Ireland faces a “healthcare tsunami” because of its rapidly ageing population, doctors warned last night.
The Irish Medical Organisation wants general practice to be given the resources to play a full role in tackling the looming crisis.
Chair of the IMO’s GP committee, Padraig McGarry, said general practice needed a strategic investment to deal with the inevitable rise in chronic illnesses.
“With every €10m invested in general practice there is a consequent freeing up of €50m in the hospital system. It is not a saving but it does allow for hospital systems to treat cases of greater acuity in a timely manner,” said Dr McGarry.
He was speaking ahead of a seminar in Dublin last night on ‘Solving the Chronic Disease Problem Through General Practice’ which was opened by Health Minister Leo Varadkar.

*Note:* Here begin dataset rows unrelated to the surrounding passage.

(* ===== verification/DList.v ===== *)
(** * Doubly linked lists threaded through an array

    The free lists of the allocator: each cell holds the index of the next and
    of the previous one, -1 at both ends.  [dseg] walks a segment; the lemmas
    say what unlinking a cell and pushing a cell do to it. *)

From S2P Require Import Prelude.

(** From cell [c], whose predecessor is [p], the segment visits [l] and stops
    at cell [c'], whose predecessor is [p']. *)
Fixpoint dseg (nx pv : Z → Z) (p c : Z) (l : list Z) (p' c' : Z) : Prop :=
  match l with
  | [] => p' = p ∧ c' = c
  | x :: l' => c = x ∧ pv x = p ∧ dseg nx pv x (nx x) l' p' c'
  end.

(** A whole list with head cell [h]. *)
Definition dlist (nx pv : Z → Z) (h : Z) (l : list Z) : Prop :=
  ∃ q, dseg nx pv (-1) h l q (-1).

Lemma dseg_ext nx pv nx' pv' p c l p' c' :
  (∀ x, x ∈ l → nx' x = nx x ∧ pv' x = pv x) →
  dseg nx pv p c l p' c' → dseg nx' pv' p c l p' c'.
Proof.
  revert p c. induction l as [|x l IH]; intros p c Hext H; simpl in *; [done|].
  destruct H as (-> & <- & H). destruct (Hext x) as [Hn Hp]; [set_solver|].
  rewrite Hn, Hp. split_and!; auto. apply IH; [|done]. intros. apply Hext. set_solver.
Qed.

Lemma dlist_ext nx pv nx' pv' h l :
  (∀ x, x ∈ l → nx' x = nx x ∧ pv' x = pv x) →
  dlist nx pv h l → dlist nx' pv' h l.
Proof. intros Hext [q H]. exists q. by eapply dseg_ext. Qed.

Lemma dseg_app nx pv p c l1 l2 p' c' :
  dseg nx pv p c (l1 ++ l2) p' c' ↔
  ∃ pm cm, dseg nx pv p c l1 pm cm ∧ dseg nx pv pm cm l2 p' c'.
Proof.
  revert p c. induction l1 as [|x l1 IH]; intros p c; simpl.
  - naive_solver.
  - rewrite IH. naive_solver.
Qed.

(** Where a segment ends: at its last cell. *)
Lemma dseg_end nx pv p c l p' c' :
  dseg nx pv p c l p' c' → p' = default p (last l).
Proof.
  revert p c. induction l as [|x l IH]; intros p c H; simpl in *; [naive_solver|].
  destruct H as (-> & _ & H). apply IH in H. subst p'.
  rewrite last_cons. by destruct (last l).
Qed.

Lemma dseg_start nx pv p c l p' c' :
  dseg nx pv p c l p' c' → c = default c' (head l).
Proof. destruct l; simpl; naive_solver. Qed.

(** Redirecting the last cell of a segment. *)
Lemma dseg_set_end nx pv nx' p c l q x n :
  dseg nx pv p c (l ++ [q]) q x → q ∉ l →
  nx' q = n → (∀ y, y ≠ q → nx' y = nx y) →
  dseg nx' pv p c (l ++ [q]) q n.
Proof.
  rewrite !dseg_app. intros (pm & cm & H1 & H2) Hq Hn Hne. simpl in *.
  destruct H2 as (-> & H2 & _). exists pm, q. split.
  - eapply dseg_ext; [|exact H1]. intros y Hy. split; [|done].
    apply Hne. by intros ->.
  - by rewrite Hn.
Qed.

(** Redirecting the first cell of a segment. *)
Lemma dseg_set_start nx pv pv' p x l p' c' q :
  dseg nx pv p x (x :: l) p' c' → x ∉ l →
  pv' x = q → (∀ y, y ≠ x → pv' y = pv y) →
  dseg nx pv' q x (x :: l) p' c'.
Proof.
  simpl. intros (_ & _ & H) Hx Hq Hne. split_and!; [done|done|].
  eapply dseg_ext; [|exact H]. intros y Hy. split; [done|]. apply Hne. by intros ->.
Qed.

(** The neighbours of a cell in a list. *)
Lemma dlist_neighbours nx pv h l1 x l2 :
  dlist nx pv h (l1 ++ x :: l2) →
  pv x = default (-1) (last l1) ∧ nx x = default (-1) (head l2).
Proof.
  intros [q H]. apply dseg_app in H as (pm & cm & H1 & H2).
  simpl in H2. destruct H2 as (-> & Hp & H2). split.
  - rewrite Hp. by eapply dseg_end.
  - by eapply dseg_start.
Qed.

Lemma dlist_head nx pv h l : dlist nx pv h l → h = default (-1) (head l).
Proof. intros [q H]. by eapply dseg_start. Qed.

(** Unlinking [x]: its neighbours point past it. *)
Lemma dlist_unlink nx pv nx' pv' h h' l1 x l2 :
  dlist nx pv h (l1 ++ x :: l2) → NoDup (l1 ++ x :: l2) →
  h' = match l1 with [] => nx x | _ => h end →
  (∀ y, y ∈ l1 ++ l2 → nx' y = if decide (last l1 = Some y) then nx x else nx y) →
  (∀ y, y ∈ l1 ++ l2 → pv' y = if decide (head l2 = Some y) then pv x else pv y) →
  dlist nx' pv' h' (l1 ++ l2).
Proof.
  intros [q H] Hnd Hh Hnx Hpv.
  apply dseg_app in H as (pm & cm & H1 & H2). simpl in H2.
  destruct H2 as (-> & Hp & H2).
  apply NoDup_app in Hnd as (Hnd1 & Hd & Hnd2). apply NoDup_cons in Hnd2 as [Hx Hnd2].
  assert (∀ y, y ∈ l1 → y ∉ l2) as Hd' by (intros y Hy; specialize (Hd y Hy); set_solver).
  assert (∃ q', dseg nx' pv' pm (nx x) l2 q' (-1)) as [q' Hseg2].
  { destruct l2 as [|y l2]; simpl in H2 |- *; [exists pm; naive_solver|].
    destruct H2 as (-> & Hpy & H2). apply NoDup_cons in Hnd2 as [Hy Hnd2].
    exists q. split_and!; [done| |].
    - rewrite Hpv by set_solver. by rewrite decide_True.
    - assert (last l1 ≠ Some y) as Hl.
      { intros E. apply last_Some_elem_of in E. set_solver. }
      rewrite Hnx by set_solver. rewrite decide_False by done.
      eapply dseg_ext; [|exact H2]. intros z Hz. simpl.
      assert (last l1 ≠ Some z).
      { intros E. apply last_Some_elem_of in E. set_solver. }
      rewrite Hnx, Hpv by set_solver.
      rewrite !decide_False; [done| |done]. intros [= ->]. done. }
  exists q'. apply dseg_app. exists pm, (nx x). split; [|done].
  destruct l1 as [|a l1 _] using rev_ind; [simpl in *; naive_solver|].
  assert (pm = a) as -> by (apply dseg_end in H1; by rewrite last_snoc in H1).
  assert (h' = h) as -> by (subst h'; by destruct l1).
  rewrite last_snoc in Hnx. apply NoDup_app in Hnd1 as (Hnd1 & Hda & _).
  assert (a ∉ l1) by (intros E; specialize (Hda a E); set_solver).
  assert (∀ y, y ∈ l1 ++ [a] → pv' y = pv y) as Hpv1.
  { intros y Hy. rewrite Hpv by set_solver. rewrite decide_False; [done|].
    intros E. apply head_Some_elem_of in E. set_solver. }
  eapply (dseg_ext (fupd nx a (nx x)) pv).
  - intros y Hy. split; [|by apply Hpv1].
    rewrite Hnx by set_solver. unfold fupd.
    destruct (decide (y = a)) as [->|]; [by rewrite decide_True|].
    rewrite decide_False; [done|]. by intros [= ->].
  - eapply dseg_set_end; [exact H1|done|by apply fupd_eq|].
    intros. by apply fupd_ne.
Qed.

(** Pushing [x] in front. *)
Lemma dlist_push nx pv nx' pv' h x l :
  dlist nx pv h l → x ∉ l → NoDup l →
  nx' x = h → pv' x = -1 →
  (∀ y, y ∈ l → nx' y = nx y) →
  (∀ y, y ∈ l → pv' y = if decide (head l = Some y) then x else pv y) →
  dlist nx' pv' x (x :: l).
Proof.
  intros [q H] Hx Hnd Hn Hp Hnx Hpv.
  destruct l as [|y l]; simpl in H.
  - exists x. simpl. rewrite Hn, Hp. naive_solver.
  - destruct H as (-> & Hpy & H). apply NoDup_cons in Hnd as [Hy Hnd].
    exists q. simpl. rewrite Hn, Hp. split_and!; auto.
    + rewrite Hpv by set_solver. by rewrite decide_True.
    + rewrite Hnx by set_solver. eapply dseg_ext; [|exact H].
      intros z Hz. rewrite Hnx, Hpv by set_solver.
      rewrite decide_False; [done|]. intros [= ->]. done.
Qed.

Dr McGarry said, by age 65, 62% of people would have two or more chronic diseases, with the proportion increasing to 82% by age 85.

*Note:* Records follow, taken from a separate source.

(* ===== verification/Blocks.v ===== *)
(** * Partitions of an arena into power-of-two blocks

    The abstract state of a buddy allocator: for each block its log-size and
    whether it is free.  Splitting a block and merging two buddies preserve
    the partition; a buddy that lies in the arena always starts a block. *)

From S2P Require Import Prelude.

Abbreviation blocks := (gmap Z (Z * bool)).

(** The largest log-size, [LOGMAX] of the allocator. *)
Local Abbreviation MAXLOG := 30 (only parsing).

(** The buddy of the block of log-size [k] at [i]. *)
Definition buddy (i k : Z) : Z := if Z.odd (i / 2 ^ k) then i - 2 ^ k else i + 2 ^ k.

Record partition (n : Z) (bl : blocks) : Prop := {
  part_wf : ∀ i k f, bl !! i = Some (k, f) →
    0 ≤ k ≤ MAXLOG ∧ 0 ≤ i ∧ (2 ^ k | i) ∧ i + 2 ^ k ≤ n;
  part_disj : ∀ i j k k' f f', bl !! i = Some (k, f) → bl !! j = Some (k', f') →
    i < j → i + 2 ^ k ≤ j;
  part_cover : ∀ x, 0 ≤ x < n → ∃ i k f, bl !! i = Some (k, f) ∧ i ≤ x < i + 2 ^ k
}.

(** No two free buddies: free space is merged as far as it goes. *)
Definition coalesced (bl : blocks) : Prop :=
  ∀ i k, bl !! i = Some (k, true) → k < MAXLOG → bl !! buddy i k ≠ Some (k, true).

Lemma buddy_lower i k :
  0 ≤ k → (2 ^ k | i) →
  (buddy i k = i + 2 ^ k ∧ (2 ^ (k + 1) | i)) ∨
  (buddy i k = i - 2 ^ k ∧ (2 ^ (k + 1) | i - 2 ^ k)).
Proof.
  intros Hk [q ->]. pose proof (pow2_pos k Hk). unfold buddy.
  rewrite Z.div_mul by lia. rewrite pow2_S by lia.
  destruct (Z.odd q) eqn:E.
  - right. split; [done|]. apply Z.odd_spec in E as [r ->]. exists r. lia.
  - left. split; [done|]. rewrite <- Z.negb_even in E.
    apply negb_false_iff, Z.even_spec in E as [r ->]. exists r. lia.
Qed.

Lemma buddy_aligned i k : 0 ≤ k → (2 ^ k | i) → (2 ^ k | buddy i k).
Proof.
  intros Hk Hi. destruct (buddy_lower i k Hk Hi) as [[-> _]|[-> _]].
  - apply Z.divide_add_r; [done|reflexivity].
  - apply Z.divide_sub_r; [done|reflexivity].
Qed.

(** Being buddies is symmetric. *)
Lemma buddy_involutive i k : 0 ≤ k → (2 ^ k | i) → buddy (buddy i k) k = i.
Proof.
  intros Hk [q ->]. pose proof (pow2_pos k Hk). unfold buddy.
  rewrite Z.div_mul by lia. destruct (Z.odd q) eqn:E.
  - replace (q * 2 ^ k - 2 ^ k) with ((q - 1) * 2 ^ k) by lia.
    rewrite Z.div_mul, Z.odd_sub, E by lia. simpl. lia.
  - replace (q * 2 ^ k + 2 ^ k) with ((q + 1) * 2 ^ k) by lia.
    rewrite Z.div_mul, Z.odd_add, E by lia. simpl. lia.
Qed.

(** The two halves of a block are buddies. *)
Lemma buddy_halves i k :
  0 ≤ k → (2 ^ (k + 1) | i) → buddy i k = i + 2 ^ k ∧ buddy (i + 2 ^ k) k = i.
Proof.
  intros Hk Hdiv. pose proof (pow2_pos k Hk). pose proof (pow2_S k Hk) as HS.
  assert ((2 ^ k | i)) as Hd by (etransitivity; [apply (pow2_divide k (k + 1)); lia|done]).
  assert (buddy i k = i + 2 ^ k) as Hb.
  { destruct (buddy_lower i k Hk Hd) as [[E _]|[_ E]]; [done|]. exfalso.
    assert ((2 ^ (k + 1) | 2 ^ k)) as [q Hq].
    { replace (2 ^ k) with (i - (i - 2 ^ k)) by lia. by apply Z.divide_sub_r. }
    rewrite HS in Hq. assert (2 * q = 1) by (apply (Z.mul_reg_r _ _ (2 ^ k)); lia). lia. }
  split; [done|]. rewrite <- Hb. by apply buddy_involutive.
Qed.

Section partition.
Context (n : Z) (bl : blocks) (Hp : partition n bl).

(** A block that meets another one is that one. *)
Lemma part_same i j k k' f f' x :
  bl !! i = Some (k, f) → bl !! j = Some (k', f') →
  i ≤ x < i + 2 ^ k → j ≤ x < j + 2 ^ k' → i = j ∧ k = k' ∧ f = f'.
Proof.
  intros Hi Hj Hxi Hxj. destruct (Z.lt_total i j) as [H|[->|H]].
  - pose proof (part_disj _ _ Hp _ _ _ _ _ _ Hi Hj H). lia.
  - naive_solver.
  - pose proof (part_disj _ _ Hp _ _ _ _ _ _ Hj Hi H). lia.
Qed.

Lemma part_inner i k f j :
  bl !! i = Some (k, f) → i < j < i + 2 ^ k → bl !! j = None.
Proof.
  intros Hi Hj. destruct (bl !! j) as [[k' f']|] eqn:E; [|done].
  pose proof (part_disj _ _ Hp _ _ _ _ _ _ Hi E). lia.
Qed.

(** Changing who holds a block. *)
Lemma part_flag i k f f' : bl !! i = Some (k, f) → partition n (<[i := (k, f')]> bl).
Proof.
  intros Hi. destruct Hp as [Hwf Hd Hc].
  assert (∀ j k1 f1, <[i := (k, f')]> bl !! j = Some (k1, f1) →
    ∃ f2, bl !! j = Some (k1, f2)) as Hback.
  { intros j k1 f1. rewrite lookup_insert. case_decide; naive_solver. }
  constructor.
  - intros j k1 f1 H. apply Hback in H as [f2 H]. by eapply Hwf.
  - intros j1 j2 k1 k2 f1 f2 H1 H2.
    apply Hback in H1 as [? H1]. apply Hback in H2 as [? H2]. by eapply Hd.
  - intros x Hx. destruct (Hc x Hx) as (j & k1 & f1 & Hj & Hr).
    destruct (decide (i = j)) as [->|Hne].
    + exists j, k, f'. rewrite lookup_insert_eq. split; [done|]. naive_solver.
    + exists j, k1, f1. by rewrite lookup_insert_ne.
Qed.

(** Splitting a block into its halves. *)
Lemma part_split i k f f1 f2 :
  bl !! i = Some (k + 1, f) → 0 ≤ k →
  partition n (<[i := (k, f1)]> (<[i + 2 ^ k := (k, f2)]> bl)).
Proof.
  intros Hi Hk. pose proof (pow2_pos k Hk) as Hm. pose proof (pow2_S k Hk) as HS.
  destruct (part_wf _ _ Hp _ _ _ Hi) as (Hk1 & Hi0 & Hdiv & Hin).
  assert ((2 ^ k | i)) as Hdk by (etransitivity; [apply (pow2_divide k (k + 1)); lia|done]).
  assert (bl !! (i + 2 ^ k) = None) as Hmid by (apply (part_inner i (k + 1) f); [done|lia]).
  assert (∀ j k' f', <[i := (k, f1)]> (<[i + 2 ^ k := (k, f2)]> bl) !! j = Some (k', f') →
    (j = i ∧ k' = k) ∨ (j = i + 2 ^ k ∧ k' = k) ∨ (j ≠ i ∧ bl !! j = Some (k', f'))) as Hinv.
  { intros j k' f'. rewrite !lookup_insert. repeat case_decide; naive_solver. }
  constructor.
  - intros j k' f' H. apply Hinv in H as [[-> ->]|[[-> ->]|[_ H]]].
    + split_and!; (done || lia).
    + split_and!; try lia. apply Z.divide_add_r; [done|reflexivity].
    + by eapply part_wf.
  - intros j1 j2 k1 k2 g1 g2 H1 H2 Hlt.
    apply Hinv in H1. apply Hinv in H2.
    destruct H1 as [[-> ->]|[[-> ->]|[Hn1 H1]]], H2 as [[-> ->]|[[-> ->]|[Hn2 H2]]]; try lia.
    + pose proof (part_disj _ _ Hp _ _ _ _ _ _ Hi H2). lia.
    + destruct (decide (i < j2)); [|lia].
      pose proof (part_disj _ _ Hp _ _ _ _ _ _ Hi H2). lia.
    + by apply (part_disj _ _ Hp _ _ _ _ _ _ H1 Hi).
    + destruct (decide (j1 < i)).
      * pose proof (part_disj _ _ Hp _ _ _ _ _ _ H1 Hi). lia.
      * pose proof (part_disj _ _ Hp _ _ _ _ _ _ Hi H1). lia.
    + by apply (part_disj _ _ Hp _ _ _ _ _ _ H1 H2).
  - intros x Hx. destruct (part_cover _ _ Hp x Hx) as (j & k' & f' & Hj & Hr).
    destruct (decide (j = i)) as [->|Hne].
    + assert (k' = k + 1) as -> by congruence.
      destruct (decide (x < i + 2 ^ k)).
      * exists i, k, f1. rewrite lookup_insert_eq. split; [done|lia].
      * exists (i + 2 ^ k), k, f2. rewrite lookup_insert_ne, lookup_insert_eq by lia.
        split; [done|lia].
    + exists j, k', f'. split; [|done]. rewrite !lookup_insert_ne; congruence.
Qed.

(** Merging two buddies. *)
Lemma part_merge i k f f1 f2 :
  bl !! i = Some (k, f1) → bl !! (i + 2 ^ k) = Some (k, f2) →
  (2 ^ (k + 1) | i) → k < MAXLOG →
  partition n (<[i := (k + 1, f)]> (delete (i + 2 ^ k) bl)).
Proof.
  intros Hi Hj Hdiv HkM.
  destruct (part_wf _ _ Hp _ _ _ Hi) as (Hk & Hi0 & _ & _).
  destruct (part_wf _ _ Hp _ _ _ Hj) as (_ & _ & _ & Hjn).
  pose proof (pow2_pos k ltac:(lia)) as Hm. pose proof (pow2_S k ltac:(lia)) as HS.
  assert (∀ j k' f', <[i := (k + 1, f)]> (delete (i + 2 ^ k) bl) !! j = Some (k', f') →
    (j = i ∧ k' = k + 1) ∨ (j ≠ i ∧ j ≠ i + 2 ^ k ∧ bl !! j = Some (k', f'))) as Hinv.
  { intros j k' f'. rewrite lookup_insert, lookup_delete. repeat case_decide; naive_solver. }
  constructor.
  - intros j k' f' H. apply Hinv in H as [[-> ->]|(_ & _ & H)].
    + split_and!; (done || lia).
    + by eapply part_wf.
  - intros j1 j2 k1 k2 g1 g2 H1 H2 Hlt.
    apply Hinv in H1. apply Hinv in H2.
    destruct H1 as [[-> ->]|(Hn1 & Hm1 & H1)], H2 as [[-> ->]|(Hn2 & Hm2 & H2)]; try lia.
    + pose proof (part_disj _ _ Hp _ _ _ _ _ _ Hi H2).
      destruct (decide (i + 2 ^ k < j2)).
      * pose proof (part_disj _ _ Hp _ _ _ _ _ _ Hj H2). lia.
      * lia.
    + by apply (part_disj _ _ Hp _ _ _ _ _ _ H1 Hi).
    + by apply (part_disj _ _ Hp _ _ _ _ _ _ H1 H2).
  - intros x Hx. destruct (part_cover _ _ Hp x Hx) as (j & k' & f' & Hjb & Hr).
    destruct (decide (j = i)) as [->|Hni]; [|destruct (decide (j = i + 2 ^ k)) as [->|Hnm]].
    + exists i, (k + 1), f. rewrite lookup_insert_eq. naive_solver lia.
    + exists i, (k + 1), f. rewrite lookup_insert_eq. naive_solver lia.
    + exists j, k', f'. rewrite lookup_insert_ne, lookup_delete_ne by congruence. done.
Qed.

(** A longer arena, with one more block at its end. *)
Lemma part_extend k f :
  0 ≤ n → 0 ≤ k ≤ MAXLOG → (2 ^ k | n) → partition (n + 2 ^ k) (<[n := (k, f)]> bl).
Proof.
  intros Hn Hk Hdiv. pose proof (pow2_pos k ltac:(lia)) as Hm.
  assert (∀ i k' f', bl !! i = Some (k', f') → i + 2 ^ k' ≤ n ∧ 0 < 2 ^ k') as Hin.
  { intros i k' f' H. destruct (part_wf _ _ Hp _ _ _ H) as (? & _ & _ & ?).
    split; [done|]. apply pow2_pos. lia. }
  constructor.
  - intros i k' f'. rewrite lookup_insert. case_decide; [|intros E].
    + intros [= <- <-]. subst. split_and!; (done || lia).
    + destruct (part_wf _ _ Hp _ _ _ E) as (?&?&?&?). split_and!; (done || lia).
  - intros i j k1 k2 f1 f2. rewrite !lookup_insert.
    case_decide; case_decide; [lia| | |apply (part_disj _ _ Hp)].
    + intros _ E Hlt. apply Hin in E. lia.
    + intros E _ _. apply Hin in E. lia.
  - intros x Hx. destruct (decide (x < n)).
    + destruct (part_cover _ _ Hp x) as (i & k' & f' & Hi & Hr); [lia|].
      exists i, k', f'. rewrite lookup_insert_ne; [done|]. apply Hin in Hi. lia.
    + exists n, k, f. rewrite lookup_insert_eq. split; [done|lia].
Qed.

(** Where free space is merged as far as it goes, a free aligned window lies
    in one free block. *)
Lemma coalesced_window k j :
  coalesced bl → 0 ≤ k ≤ MAXLOG → 0 ≤ j → (2 ^ k | j) → j + 2 ^ k ≤ n →
  (∀ i k', bl !! i = Some (k', false) → i + 2 ^ k' ≤ j ∨ j + 2 ^ k ≤ i) →
  ∃ i k', bl !! i = Some (k', true) ∧ k ≤ k' ∧ i ≤ j < i + 2 ^ k'.
Proof.
  intros Hco Hk. assert (∃ m, k = Z.of_nat m) as [m ->] by (exists (Z.to_nat k); lia).
  revert j. induction m as [|m IH]; intros j Hj Hdiv Hjn Hfree.
  - simpl in *. destruct (part_cover _ _ Hp j) as (i & k' & f & Hi & Hr); [lia|].
    destruct (part_wf _ _ Hp _ _ _ Hi) as (? & _). exists i, k'. destruct f; [split_and!; (done||lia)|].
    destruct (Hfree _ _ Hi); lia.
  - rewrite Nat2Z.inj_succ in *. unfold Z.succ in *. set (h := Z.of_nat m) in *.
    pose proof (pow2_pos h ltac:(lia)) as Hm. pose proof (pow2_S h ltac:(lia)) as HS.
    assert ((2 ^ h | 2 ^ (h + 1))) as Hd1 by (apply pow2_divide; lia).
    assert ((2 ^ h | j)) as Hd2 by (by etransitivity).
    destruct (IH ltac:(lia) j) as (i1 & k1 & H1 & Hk1 & Hr1); [done|done|lia| |].
    { intros i k' H. destruct (Hfree _ _ H); lia. }
    destruct (decide (h + 1 ≤ k1)) as [|Hs1]; [by exists i1, k1|].
    destruct (IH ltac:(lia) (j + 2 ^ h)) as (i2 & k2 & H2 & Hk2 & Hr2);
      [lia|by apply Z.divide_add_r|lia| |].
    { intros i k' H. destruct (Hfree _ _ H); lia. }
    destruct (part_wf _ _ Hp _ _ _ H1) as (_ & _ & Hi1 & _).
    destruct (part_wf _ _ Hp _ _ _ H2) as (Hk2' & _ & Hi2 & _).
    assert (k1 = h) as -> by lia.
    assert (i1 = j) as -> by (by apply (divide_close (2 ^ h))).
    destruct (decide (h + 1 ≤ k2)) as [Hs2|Hs2].
    + exists i2, k2. split_and!; [done|done| |lia].
      pose proof (part_disj _ _ Hp _ _ _ _ _ _ H1 H2).
      destruct (decide (i2 ≤ j)); [done|].
      assert ((2 ^ (h + 1) | i2)) as Hd3
        by (etransitivity; [apply (pow2_divide (h + 1) k2)|]; (done || lia)).
      pose proof (divide_room (2 ^ (h + 1)) j i2 ltac:(lia) Hdiv Hd3 ltac:(lia)). lia.
    + assert (k2 = h) as -> by lia.
      assert (i2 = j + 2 ^ h) as ->.
      { apply (divide_close (2 ^ h)); [done|done| |lia]. by apply Z.divide_add_r. }
      exfalso. apply (Hco j h H1 ltac:(lia)).
      by destruct (buddy_halves j h ltac:(lia) Hdiv) as [-> _].
Qed.

(** Inside the arena, the buddy of a block starts a block no larger. *)
Lemma part_buddy i k f :
  bl !! i = Some (k, f) → k < MAXLOG → 0 ≤ buddy i k < n →
  ∃ k' f', bl !! buddy i k = Some (k', f') ∧ k' ≤ k.
Proof.
  intros Hi HkM Hb.
  destruct (part_wf _ _ Hp _ _ _ Hi) as (Hk & Hi0 & Hdiv & _).
  pose proof (pow2_pos k ltac:(lia)) as Hm. pose proof (pow2_S k ltac:(lia)) as HS.
  pose proof (buddy_aligned i k ltac:(lia) Hdiv) as Hbdiv.
  destruct (part_cover _ _ Hp _ Hb) as (j & k' & f' & Hj & Hr).
  destruct (part_wf _ _ Hp _ _ _ Hj) as (Hk' & Hj0 & Hjdiv & _).
  pose proof (pow2_pos k' ltac:(lia)) as Hm'.
  destruct (decide (k' ≤ k)) as [Hle|Hgt].
  - exists k', f'. split; [|done].
    replace (buddy i k) with j; [done|].
    apply (divide_close (2 ^ k')); [lia|done| |lia].
    etransitivity; [apply (pow2_divide k' k); lia|done].
  - exfalso.
    assert ((2 ^ (k + 1) | j)) as Hj1.
    { etransitivity; [apply (pow2_divide (k + 1) k'); lia|done]. }
    assert ((2 ^ (k + 1) | j + 2 ^ k')) as Hj2.
    { apply Z.divide_add_r; [done|]. apply pow2_divide; lia. }
    assert (j ≤ i < j + 2 ^ k') as Hrange.
    { destruct (buddy_lower i k ltac:(lia) Hdiv) as [[E Hd]|[E Hd]]; rewrite E in *.
      - split; [|lia]. destruct (decide (j ≤ i)); [done|].
        pose proof (divide_room (2 ^ (k + 1)) i j ltac:(lia) Hd Hj1). lia.
      - split; [lia|]. pose proof (divide_room (2 ^ (k + 1)) (i - 2 ^ k) (j + 2 ^ k') ltac:(lia) Hd Hj2).
        lia. }
    destruct (part_same i j k k' f f' i Hi Hj) as (_ & -> & _); lia.
Qed.
End partition.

“Our population is ageing rapidly and with it there will be associated healthcare requirements,” he said.
The Longford GP said that it made economic sense to have general practices involved in chronic care management: all international evidence supported the management of chronic disease in a general practise setting.
Waterford GP Austin Byrne said the number of people over the age of 65 was expected to increase from 11% in 2006 to 26% in 2026, and more people than ever before would live beyond 80.
“The number of people aged 80 or older will double in the next 20 years and the older old pose huge challenges in terms of chronic care,”said Dr Byrne.